For the years 2005, 2006, 2007, 2008, 2009, 2010, 2011, 2012, 2013, and 2014, CPBR included approximately four pages of my poster advice (my full version is here) as an appendix in a PDF they emailed to thousands of researchers around the country who wanted CPBR grant funding (the PDF was a call for proposals). A sample page of this appendix is at the bottom of this post, with the plagiarized text highlighted in red. There was no indication anywhere in the entire document that the text had been copied from my web page (e.g., there were no quotation marks around text, and no generous citation like, “Text on how to make a poster courtesy Dr Colin Purrington”).
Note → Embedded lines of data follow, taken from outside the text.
Definition spec_run (scope : string) (events : list Event) : option Scope :=
  foldl (fun st e => if decide (event_scope e = scope) then st ≫= fun st => spec_step st e else st) (Some Free) events.

(** The permit an event consumes. *)
Definition consumes (e : Event) : option IdempotencyPermit :=
  match e with Finished p _ | Oversized p _ | Abandoned p | MarkedUnknown p => Some p | _ => None end.

(** The scope of [p] was granted anew, past the expiry of [p]. *)
Definition superseded (p : IdempotencyPermit) (events : list Event) : Prop :=
  exists i j q now later, (i < j)%nat /\ events !! i = Some (Granted p now) /\ events !! j = Some (Granted q later)
    /\ scope_digest_of q = scope_digest_of p /\ permit_expires p <= later.

(** A permit of the scope was consumed after that: its request took longer than the
    retention, and the store does not notice. *)
Definition late_use (d : string) (events : list Event) : Prop :=
  exists k e p, events !! k = Some e /\ consumes e = Some p /\ scope_digest_of p = d /\ superseded p (take k events).

Lemma superseded_app p events more : superseded p events -> superseded p (events ++ more).
Proof.
  intros (i & j & q & now & later & Hij & Hi & Hj & Hq & Hx). exists i, j, q, now, later.
  split_and!; [done|by apply lookup_app_l_Some..|done|done].
Qed.

Lemma late_use_app d events more : late_use d events -> late_use d (events ++ more).
Proof.
  intros (k & e & p & Hk & He & Hd & Hs). exists k, e, p. pose proof (lookup_lt_Some _ _ _ Hk).
  rewrite take_app_le by lia. split_and!; [by apply lookup_app_l_Some|done..].
Qed.

Lemma superseded_by p q now later events :
  Granted p now ∈ events -> scope_digest_of q = scope_digest_of p -> permit_expires p <= later ->
  superseded p (events ++ [Granted q later]).
Proof.
  intros [i Hi]%list_elem_of_lookup Hq Hx. exists i, (length events), q, now, later.
  split_and!; [by eapply lookup_lt_Some|by apply lookup_app_l_Some| |done|done].
  by rewrite lookup_app_r, Nat.sub_diag by lia.
Qed.

Lemma consumed_late e p events : consumes e = Some p -> superseded p events -> late_use (scope_digest_of p) (events ++ [e]).
Proof.
  intros He Hs. exists (length events), e, p. rewrite take_app_length, lookup_app_r, Nat.sub_diag by lia. by split_and!.
Qed.

(** ** The store refines the contract *)

Section refinement.
Context `{Sha256}.

(** The record of a scope in each state. *)
Definition rep (st : Scope) : option IdempotencyStoreRecord :=
  match st with
  | Free => None
  | Held p => Some (mkRecord (permit_input p) InProgress None (permit_expires p))
  | Done p r => Some (mkRecord (permit_input p) Completed (Some r) (permit_expires p))
  | Lost p => Some (mkRecord (permit_input p) OutcomeUnknown None (permit_expires p))
  end.

(** The permits of a scope that are out, from the oldest. *)
Definition out (d : string) (s : Server) : list IdempotencyPermit := filter (fun p => scope_digest_of p = d) (permits s).

(** One scope of the server in state [st]: of its permits that are out, the last may hold
    it, and the others were superseded. *)
Record scope_ok (s : Server) (d : string) (st : Scope) : Prop := {
  sc_run : spec_run d (history s) = Some st;
  sc_entry : entries s !! d = rep st;
  sc_owner : forall p, owner st = Some p -> scope_digest_of p = d;
  sc_granted : forall p, p ∈ out d s -> exists now, Granted p now ∈ history s;
  sc_held : forall p, st = Held p -> p ∈ out d s;
  sc_out : forall p, p ∈ out d s -> st = Held p \/ superseded p (history s);
  sc_order : ForallOrdPairs (fun p _ => superseded p (history s)) (out d s) }.

Definition server_ok (s : Server) : Prop := forall d, late_use d (history s) \/ exists st, scope_ok s d st.

Lemma spec_run_snoc d es e :
  spec_run d (es ++ [e]) =
    if decide (event_scope e = d) then spec_run d es ≫= fun st => spec_step st e else spec_run d es.
Proof. unfold spec_run. by rewrite foldl_app. Qed.

Lemma ord_pairs_mono {A} (P Q : A -> A -> Prop) l : (forall x y, P x y -> Q x y) -> ForallOrdPairs P l -> ForallOrdPairs Q l.
Proof. intros Hpq. induction 1 as [|x l Hx _ IH]; constructor; [|done]. eapply List.Forall_impl; [|exact Hx]. auto. Qed.

Lemma ord_pairs_snoc {A} (P : A -> A -> Prop) l x : (forall y, y ∈ l -> P y x) -> ForallOrdPairs P l -> ForallOrdPairs P (l ++ [x]).
Proof.
  induction l as [|y l IH]; intros Hx Hl; [repeat constructor|]. inversion Hl as [|? ? Hy Hl']; subst. cbn. constructor.
  - apply Forall_app. split; [done|]. constructor; [|done]. apply Hx. by left.
  - apply IH; [|done]. intros z Hz. apply Hx. by right.
Qed.

Lemma ord_pairs_lookup {A} (P : A -> A -> Prop) l i j x y :
  ForallOrdPairs P l -> (i < j)%nat -> l !! i = Some x -> l !! j = Some y -> P x y.
Proof.
  intros Hl. revert i j. induction Hl as [|z l Hz _ IH]; intros i j Hij Hi Hj; [done|].
  destruct j as [|j]; [lia|]. destruct i as [|i]; cbn in Hi, Hj.
  - injection Hi as <-. rewrite Forall_forall in Hz. by apply Hz, (list_elem_of_lookup_2 _ j).
  - by apply (IH i j); [lia|..].
Qed.

Lemma ord_pairs_delete {A} (P : A -> A -> Prop) l k : ForallOrdPairs P l -> ForallOrdPairs P (delete k l).
Proof.
  intros Hl. revert k. induction Hl as [|z l Hz Hl IH]; intros k; [by destruct k; constructor|].
  destruct k as [|k]; cbn; [done|]. constructor; [|apply IH]. rewrite Forall_forall in *. intros x Hx. apply Hz.
  eapply elem_of_sublist; [done|apply sublist_delete].
Qed.

(** Deleting a permit deletes it from those of its scope. *)
Lemma filter_delete (P : IdempotencyPermit -> Prop) `{!forall x, Decision (P x)} (l : list IdempotencyPermit) i p : l !! i = Some p ->
  (P p -> exists k, filter P l !! k = Some p /\ filter P (delete i l) = delete k (filter P l))
  /\ (~ P p -> filter P (delete i l) = filter P l).
Proof.
  revert i. induction l as [|x l IH]; intros i Hi; [done|]. destruct i as [|i]; cbn in Hi.
  - injection Hi as ->. change (delete 0%nat (p :: l)) with l. split; intros Hp.
    + exists 0%nat. by rewrite filter_cons_True.
    + by rewrite filter_cons_False.
  - destruct (IH i Hi) as [IH1 IH2]. change (delete (S i) (x :: l)) with (x :: delete i l).
    rewrite !filter_cons. destruct (decide (P x)); split; intros Hp.
    + destruct (IH1 Hp) as (k & Hk & ->). by exists (S k).
    + by rewrite IH2.
    + by apply IH1.
    + by apply IH2.
Qed.

(** Of two equal permits that are out, the older was superseded. *)
Lemma twice_out (P : IdempotencyPermit -> Prop) l k p :
  ForallOrdPairs (fun p _ => P p) l -> l !! k = Some p -> p ∈ delete k l -> P p.
Proof.
  intros Hl Hk [n Hn]%list_elem_of_lookup. destruct (decide (n < k)%nat) as [Hlt|Hge].
  - rewrite list_lookup_delete_lt in Hn by done. by eapply (ord_pairs_lookup _ _ n k p p Hl).
  - rewrite list_lookup_delete_ge in Hn by lia. eapply (ord_pairs_lookup _ _ k (S n) p p Hl); [lia|done..].
Qed.

(** A step that is not about scope [d]. *)
Lemma scope_frame s d st e m ps :
  scope_ok s d st -> event_scope e <> d -> m !! d = entries s !! d ->
  filter (fun p => scope_digest_of p = d) ps = out d s -> scope_ok (mkServer m ps (history s ++ [e])) d st.
Proof.
  intros [Hrun Hm Ho Hg Hh Hs Hord] He Hmd Hps.
  assert (out d (mkServer m ps (history s ++ [e])) = out d s) as Hout by exact Hps.
  split; rewrite ?Hout; cbn [history entries]; [|by rewrite Hmd|done| |done| |].
  - by rewrite spec_run_snoc, decide_False.
  - intros p Hp. destruct (Hg p Hp) as [now Hn]. exists now. apply elem_of_app. by left.
  - intros p Hp. destruct (Hs p Hp) as [?|?]; [by left|right]. by apply superseded_app.
  - eapply ord_pairs_mono; [|exact Hord]. intros. by apply superseded_app.
Qed.

(** The server follows from the scope of the event. *)
Lemma server_advances s e m ps :
  server_ok s -> (forall d, d <> event_scope e -> m !! d = entries s !! d) ->
  (forall d, d <> event_scope e -> filter (fun p => scope_digest_of p = d) ps = out d s) ->
  (forall st, scope_ok s (event_scope e) st ->
     late_use (event_scope e) (history s ++ [e]) \/ exists st', scope_ok (mkServer m ps (history s ++ [e])) (event_scope e) st') ->
  server_ok (mkServer m ps (history s ++ [e])).
Proof.
  intros Hs Hm Hps Hd d. destruct (Hs d) as [Hlate|[st Hst]]; [left; by apply late_use_app|].
  destruct (decide (event_scope e = d)) as [<-|Hne]; [by apply (Hd st)|]. right. exists st.
  apply scope_frame; [done|done|by apply Hm|by apply Hps].
Qed.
This type of plagiarism would be classified as “blatant plagiarism” and would earn you an automatic F in a college course, with possibility of expulsion from the school (I know this because I had served for years on the Swarthmore College judiciary board, where plagiarism cases were often heard). I was also annoyed that they’d decided to copyright my text: at the bottom of the pages in question there was the line, “Copyright CPBR”, verbiage that claimed legal ownership of the text. CPBR also told recipients of the PDF to not post the document online, effectively hiding it from public scrutiny.

But somebody at Purdue University’s grants office decided to post the document (oops), and I stumbled onto it in 2013. Via email, I asked that the document be taken down (or my content removed), and CC’d the folks at CPBR.

At this point, CPBR might have contacted me. For example, they might have said, “Oh, gosh, we had a moron on our staff back in 2006, and he must have just copied that text because he thought it was funny. So sorry, we’ll remove it. Can we link to your web page??”

Instead, they hired a large law firm (Arnold & Porter) and threatened to take me to court if I didn’t take down my website. Yes, that’s right: CPBR officially accused me of plagiarizing them. They threatened very large legal fees, too. In hindsight, I suppose I should have let those threats play out: it would be really amusing to see them try to get my site unplugged. But because the threat was totally legal (so to say) and could potentially bankrupt me, I decided to hire a lawyer, too.

And this is when the story gets completely unsatisfying: I haven’t heard from CPBR or it’s lawyers for over a year. I suspect CPBR’s lawyer became furious at CPBR, because CPBR probably assured its lawyer that I was the guilty party. But I provided crystal clear proof of the contrary to their lawyer, so their relationship probably soured rather quickly. I was hoping to eventually hear from the lawyer that the threat had been lifted, but I guess that’s not going to happen. And CPBR has never contacted me, either.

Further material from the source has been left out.